From my friend Liz on Facebook (permission was granted to copy and paste, but the original post is friends-locked and not linkable):
To the people who ask why do we want to hate cops: WE DON’T.
I grew up on Mister Rogers. I grew up white and middle class. I grew up being taught that the police were the people in my neighborhood. That they were there to protect me. That if I was ever in trouble, find a police officer. Learning that they had become the villains was devastating. I resisted hard at first, but the evidence became overwhelming. It’s like Steve Rogers being revealed as Hydra, but in real life. Even more devastating was when I discovered that black people had known all along. When I learned the horrific conversations that all black people have to have with thier children. It broke my heart, and I can’t even imagine what it’s like for them. We don’t want to hate them, all we want is for them to stop being villains, we want them to become the heroes they were supposed to be, that white people are taught they are. But when we ask them to, they beat us and gas us and mace us, and tell everyone we started it. It’s like some heavy handed dystopian sci-fi story, except it’s REAL and we’re LIVING IN IT. I am constantly fighting back the tears while people ask why we are so full of hate. We are not. We are sad, and tired, and angry, and hurt.
Further thoughts from me:
I’m not an ACAB hardliner, but saying “not all cops are bad” is like any other “not all [group]!” response: Saying that does nothing but ignore the issue at hand.

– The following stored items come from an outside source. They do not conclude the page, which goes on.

(** * househunt: the authentication core and the configuration loader

    A shallow embedding of
    - the configuration loader of the server command, package [main]
      ([confSliceOf] and the [envMap] entries that call it),
    - the service of package [auth] ([RegisterAccount], [startActivation],
      [inTx]) over its [Store] and [Tx] interfaces,
    - the transactional store behind [auth.Tx], package [internal/auth/db],
      whose implementation is not among the sources and is modelled from
      the specification and from the cases of its tests.

    Go values are modelled as follows: [int] as [Z], [string] as [string]
    (a sequence of bytes), [error] as [option error] with [None] for [nil],
    a pair [(T, error)] as [Result T], a pointer argument that the callee
    fills in as an argument together with the updated record in the result,
    [time.Time] as [Z] with [0] for the zero time, [*time.Time] as
    [option Time], a slice that can be [nil] as [option (list _)]. *)

From Stdlib Require Import ZArith List String Ascii Bool Lia.
From Stdlib Require Import Permutation Sorted.
Import ListNotations.
Local Open Scope string_scope.
Local Open Scope Z_scope.

Set Implicit Arguments.

(* ------------------------------------------------------------------ *)
(** ** Package [errors] *)

Module errors.

(** Go error values.  [New] is a sentinel made by [errors.New] (its text
    stands for its identity), [Errorf] a [fmt.Errorf] without [%w],
    [Wrapf] a [fmt.Errorf] whose format has one [%w], [Joined] the result
    of [errors.Join] on two non-nil errors. *)
Inductive error : Type :=
| New (text : string)
| Errorf (format : string) (args : list Z)
| Wrapf (format : string) (args : list Z) (err : error)
| Joined (a b : error).

Fixpoint eqb (x y : error) : bool :=
  match x, y with
  | New s, New t => String.eqb s t
  | Errorf f a, Errorf g b =>
      String.eqb f g && (if list_eq_dec Z.eq_dec a b then true else false)
  | Wrapf f a e, Wrapf g b e' =>
      String.eqb f g && (if list_eq_dec Z.eq_dec a b then true else false)
      && eqb e e'
  | Joined a b, Joined c d => eqb a c && eqb b d
  | _, _ => false
  end.

(** [errors.Is]: the error itself, or anything reachable through
    [Unwrap() error] and [Unwrap() []error], equals the target. *)
Fixpoint Is (err target : error) : bool :=
  eqb err target ||
  match err with
  | New _ | Errorf _ _ => false
  | Wrapf _ _ e => Is e target
  | Joined a b => Is a target || Is b target
  end.

(** [errors.Join(a, b)]: nil arguments are dropped, nil when all are. *)
Definition Join (a b : option error) : option error :=
  match a, b with
  | None, None => None
  | Some x, None => Some x
  | None, Some y => Some y
  | Some x, Some y => Some (Joined x y)
  end.
Lemma api_run_succeeds_only_on_empty_package_witness :
  let env :=
    {| auto_restart := true; create_backup := true;
       backup_fault := λ _, false; git_result := None;
       copy_fault := no_fault; restart_ok := λ _, true;
       is_active_ok := λ _, true; restore_fault := λ _, false;
       log_writable := true; api_available := true; download_ok := true;
       extract_result := Some (extractall (App.create_zip_package bundle));
       report_ok := true |} in
  (glob_xml (t_rules bundle) = [] ∧ glob_xml (t_decoders bundle) = [] →
   (ApiPuller.pull_and_deploy env false node_world).1 = Ret true
   ∧ live (ApiPuller.pull_and_deploy env false node_world).2 = live node_world)
  ∧ (glob_xml (t_rules bundle) ≠ [] ∨ glob_xml (t_decoders bundle) ≠ [] →
     (ApiPuller.pull_and_deploy env false node_world).1 = Ret false).
Proof.
  intros env.
  apply (api_run_succeeds_only_on_empty_package env false node_world bundle).
  - reflexivity.
  - right. vm_compute. reflexivity.
  - reflexivity.
  - reflexivity.
Defined.

(** * Further properties of the ledger *)

(** X17.  The row that the ledger keeps for a node it did not know is
    determined by the calls made for that node alone: [first_seen] is the
    time of the first call, [last_seen] that of the last one, the counter
    their number, and [last_success] the time of the last successful call
    after the first one; the first call never sets it. *)
Theorem server_row_follows_calls (db : Ledger.DB) (sid : string)
    (cs : list Ledger.Call) :
  Ledger.servers db !! sid = None →
  Ledger.servers (Ledger.run_calls db cs) !! sid
  = row_of_calls (Ledger.calls_for sid cs).
Proof.
  intros Hnone. induction cs as [|c cs IH] using rev_ind; [done|].
  unfold Ledger.run_calls in *. rewrite foldl_snoc, Ledger.calls_for_snoc.
  destruct (decide (Ledger.c_server_id c = sid)) as [<-|Hne].
  - rewrite row_of_calls_snoc, <-IH.
    destruct (Ledger.servers (foldl Ledger.apply_call db cs)
                !! Ledger.c_server_id c) as [row|] eqn:Hrow.
    + by apply Ledger.apply_call_present.
    + by apply Ledger.apply_call_absent.
  - rewrite app_nil_r, Ledger.apply_call_other by done. exact IH.
Qed.

Lemma server_row_follows_calls_witness :
  Ledger.servers Ledger.init_db !! "node-1" = None
  ∧ Ledger.servers (Ledger.run_calls Ledger.init_db example_calls) !! "node-1"
    = row_of_calls (Ledger.calls_for "node-1" example_calls).
Proof.
  split; [reflexivity|].
  apply (server_row_follows_calls Ledger.init_db "node-1" example_calls).
  reflexivity.
Defined.

(** X18.  [log_deployment] only appends to table [deployments]: after any
    sequence of calls the rows that were there are still there, in their
    places, followed by one row per call, in the order of the calls and with
    the identifier, node, time and outcome of each call. *)
Theorem deployments_are_append_only (db : Ledger.DB) (cs : list Ledger.Call) :
  ∃ rows,
    Ledger.deployments (Ledger.run_calls db cs) = Ledger.deployments db ++ rows
    ∧ Ledger.deployment_id <$> rows = Ledger.c_uuid <$> cs
    ∧ Ledger.d_server_id <$> rows = Ledger.c_server_id <$> cs
    ∧ Ledger.action <$> rows = Ledger.c_action <$> cs
    ∧ Ledger.timestamp <$> rows = Ledger.c_now <$> cs
    ∧ Ledger.success <$> rows
      = (λ c, Ledger.int_of_bool (Ledger.c_success c)) <$> cs.
Proof.
  revert db. induction cs as [|c cs IH]; intros db.
  - exists []. by rewrite app_nil_r.
  - destruct (IH (Ledger.apply_call db c))
      as (rows & Hrows & Hid & Hsid & Haction & Htime & Hsuccess).
    change (Ledger.run_calls db (c :: cs))
      with (Ledger.run_calls (Ledger.apply_call db c) cs).
    rewrite Hrows. unfold Ledger.apply_call, Ledger.log_deployment.
    cbn [snd Ledger.deployments]. rewrite <-app_assoc. eexists. split; [done|].
    cbn [app fmap list_fmap Ledger.deployment_id Ledger.d_server_id
         Ledger.action Ledger.timestamp Ledger.success].
    by rewrite Hid, Hsid, Haction, Htime, Hsuccess.
Qed.

Lemma group_by_lookup `{Countable K} (key : Ledger.DeploymentRow → K)
    (rows : list Ledger.DeploymentRow) (k : K) :
  Ledger.group_by key rows !! k
  = match filter (λ r, key r = k) rows with
    | [] => None
    | g => Some g
    end.
Proof.
  induction rows as [|r rows IH]; [done|].
  cbn [Ledger.group_by foldr]. fold (Ledger.group_by key rows).
  rewrite filter_cons. destruct (decide (key r = k)) as [->|Hne].
  - rewrite lookup_insert_eq, IH.
    by destruct (filter _ rows).
  - by rewrite lookup_insert_ne.
Qed.

Lemma sum_case_success_count (g : list Ledger.DeploymentRow) :
  foldr Z.add 0 (Ledger.case_success 1 <$> g)
  = Z.of_nat (length (filter (λ r, Ledger.success r = 1) g)).
Proof.
  induction g as [|r g IH]; [done|].
  cbn [fmap list_fmap foldr]. rewrite filter_cons, IH.
  unfold Ledger.case_success.
  destruct (decide (Ledger.success r = 1)); cbn [length]; lia.
Qed.

(** X19.  The breakdown by node of [get_deployment_stats] has an entry for
    exactly the nodes with a row in the window; the entry counts the rows of
    the node and those among them with [success = 1], and this second count
    is never NULL. *)
Theorem by_server_counts_rows_of_node (now : Ledger.Timestamp) (days : Z)
    (db : Ledger.DB) (sid : string) :
  let rows :=
    filter (λ r, Ledger.d_server_id r = sid)
      (Ledger.in_window (now - days * Ledger.microseconds_per_day)
         (Ledger.deployments db)) in
  Ledger.by_server (Ledger.get_deployment_stats now days db).1 !! sid
  = match rows with
    | [] => None
    | _ =>
        Some (Z.of_nat (length rows),
              Some (Z.of_nat
                      (length (filter (λ r, Ledger.success r = 1) rows))))
    end.
Proof.
  intros rows. unfold Ledger.get_deployment_stats.
  cbn [fst Ledger.by_server]. rewrite lookup_fmap, group_by_lookup.
  fold rows. destruct rows as [|r g] eqn:Hrows; [done|].
  cbn [fmap option_fmap option_map]. unfold Ledger.sql_count. do 2 f_equal.
  unfold Ledger.sql_sum. cbn [fmap list_fmap].
  change (Ledger.case_success 1 r :: list_fmap _ _ (Ledger.case_success 1) g)
    with (Ledger.case_success 1 <$> r :: g).
  by rewrite sum_case_success_count.
Qed.

Lemma in_window_length cutoff cutoff' rows :
  cutoff' ≤ cutoff →
  (length (Ledger.in_window cutoff rows)
   ≤ length (Ledger.in_window cutoff' rows))%nat.
Proof.
  intros Hle. unfold Ledger.in_window.
  induction rows as [|r rows IH]; [done|].
  rewrite !filter_cons.
  destruct (decide (cutoff ≤ Ledger.timestamp r)).
  - rewrite decide_True by lia. cbn [length]. lia.
  - destruct (decide _); cbn [length]; lia.
Qed.

(** X20.  A longer time frame never shows fewer deployments: the total of
    [get_deployment_stats] grows with [days], at one reading of the clock. *)
Theorem longer_window_counts_more (now : Ledger.Timestamp) (days days' : Z)
    (db : Ledger.DB) :
  days ≤ days' →
  Ledger.total_deployments (Ledger.get_deployment_stats now days db).1
  ≤ Ledger.total_deployments (Ledger.get_deployment_stats now days' db).1.
Proof.
  intros Hdays. rewrite !Ledger.stats_total. unfold Ledger.sql_count.
  apply inj_le, in_window_length. unfold Ledger.microseconds_per_day. lia.
Qed.

Lemma longer_window_counts_more_witness :
  let db := Ledger.run_calls Ledger.init_db example_calls in
  1 ≤ 7
  ∧ Ledger.total_deployments (Ledger.get_deployment_stats 200 1 db).1
    ≤ Ledger.total_deployments (Ledger.get_deployment_stats 200 7 db).1.
Proof.
  intros db. split; [lia|].
  apply (longer_window_counts_more 200 1 7 db). lia.
Defined.

Lemma sql_sum_case_nonneg v (g : list Ledger.DeploymentRow) s :
  Ledger.sql_sum (Ledger.case_success v <$> g) = Some s → 0 ≤ s.
Proof.
  assert (Hsum : 0 ≤ foldr Z.add 0 (Ledger.case_success v <$> g)).
  { induction g as [|r g IH]; [done|].
    cbn [fmap list_fmap foldr]. unfold Ledger.case_success at 1.
    destruct (decide _); lia. }
  unfold Ledger.sql_sum. destruct (Ledger.case_success v <$> g); [done|].
  by intros [= <-].
Qed.

Lemma percent_bounds s t :
  0 ≤ s → s ≤ t → 0 < t →
  (0 <= Ledger.percent s t)%Q ∧ (Ledger.percent s t <= 100)%Q.
Proof.
  intros Hs Hst Ht. destruct t as [|t|t]; [lia| |lia].
  unfold Ledger.percent, Qdiv, Qinv, Qmult, Qle. cbn. split; nia.
Qed.

Lemma sum_case_success_le (rows : list Ledger.DeploymentRow) :
  foldr Z.add 0 (Ledger.case_success 1 <$> rows)
  + foldr Z.add 0 (Ledger.case_success 0 <$> rows)
  ≤ Ledger.sql_count rows.
Proof.
  unfold Ledger.sql_count. induction rows as [|r rows IH]; [done|].
  cbn [fmap list_fmap foldr length]. unfold Ledger.case_success at 1 3.
  repeat destruct (decide _); lia.
Qed.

I’m perfectly aware that there are “good cops” out there. But I’m also aware that our policing structure and culture, both nationwide and in local jurisdictions, is set up to the disadvantage of the public, especially any sort of minority or disadvantaged group. That even if the “good cops” outnumber the “bad cops”, too many of them either do not or cannot reign in the influence of the “bad cops”, and there are any number of reasons why that might be the case.
And so we are where we are now. Where the police are supposed to protect us, but we view them with distrust and suspicion, because we never know when we’ll suddenly be a target to be taken down instead of a citizen to be protected, or when they’ll stand up after taking a knee in performative solidarity just to deploy batons, flash bangs, and tear gas — and that’s me speaking as a middle-class white male, who can only imagine what it must like to grow up as a POC, knowing that you’re seen as a threat first and foremost.
Police can be better than they are — but it’s not going to be easy, and it’s not going to happen overnight, and it’s certainly not going to happen without a fair mount of upheaval in the process.
All the progress that has been made has happened not in spite of the protests, but because of the protests. And for that very reason, the protests will continue as long as the police as a whole act the way they do.